(Task) Treat the line containing "Record object := Object" as the first line and the final line of the material below as the last; reproduce that range exactly.
=======
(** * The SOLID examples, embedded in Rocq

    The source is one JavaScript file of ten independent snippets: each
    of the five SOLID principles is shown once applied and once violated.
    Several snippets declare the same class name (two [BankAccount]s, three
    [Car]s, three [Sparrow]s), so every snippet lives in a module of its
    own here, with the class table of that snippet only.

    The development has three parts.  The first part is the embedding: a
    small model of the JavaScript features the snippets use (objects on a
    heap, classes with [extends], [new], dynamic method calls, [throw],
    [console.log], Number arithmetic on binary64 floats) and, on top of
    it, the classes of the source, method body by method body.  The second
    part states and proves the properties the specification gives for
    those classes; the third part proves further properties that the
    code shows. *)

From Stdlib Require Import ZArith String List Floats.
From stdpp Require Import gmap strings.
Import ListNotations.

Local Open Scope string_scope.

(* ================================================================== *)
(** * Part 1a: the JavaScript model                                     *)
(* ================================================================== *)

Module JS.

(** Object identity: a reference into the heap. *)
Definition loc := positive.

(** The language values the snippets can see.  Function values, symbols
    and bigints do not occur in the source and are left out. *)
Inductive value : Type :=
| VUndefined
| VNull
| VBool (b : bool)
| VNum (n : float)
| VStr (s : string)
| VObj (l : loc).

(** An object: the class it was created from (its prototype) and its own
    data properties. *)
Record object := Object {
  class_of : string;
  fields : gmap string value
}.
=======
(Reply)
Record object := Object {
  class_of : string;
  fields : gmap string value
}.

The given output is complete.